VdTÜV Position: Regulatory improvement for safe and secure IoT products in Europe required

Functionalities, scopes and product features are significantly changing on the Internet of Things (IoT) and the complexity is increasing. Certain products which previously have not been required to undergo an independent conformity assessment because of the minimal risks they present need to be reassessed in regard to their risk potential and accordingly required functional safety measures/devices.
Industrie-40-Digitale-Transformation-smart-industry-factory
© Zapp2Photo / Shutterstock.com - Industrial internet of things

The connecting of devices and machines via the internet to complex systems leads to extended functionalities which can no longer be solely located within the individual product itself, but are instead located within the back end system and/or product network. As a result of these extended functionalities and the significantly greater number of digital connections, the potential exists for access by unauthorised parties, along with the accompanying threats and attack scenarios. These new functionalities and product features should be tested across all products.

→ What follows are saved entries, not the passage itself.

(** ** Properties *)

(** C16: The recovery section codec is exact: bytes decode to a section precisely
    when they are what the encoder writes for it, so a stored history has one
    reading and a reading one stored form; every validation that the decoder
    repeats on the way is implied by that of the section. *)
Theorem recovery_section_exact bs s :
  RecoverySection_decode bs = Ok s <-> wf_recovery s /\ RecoverySection_encode s = Ok bs.
Proof. apply decode_section_iff. Qed.
End RoundTrip.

With this, the issue of the “robustness”of IoT products against cyberattacks takes centre stage among the product safety aspects. It has to be established whether, and to what extent, “robustness” is to be added to the applicable safety requirements placed upon a product. Where it is imperative for an IoT product to be protected against cyber attacks by means of corresponding technical security measures, this would also need to be examined or, as the case may be, tested within the course of the required conformity assessment.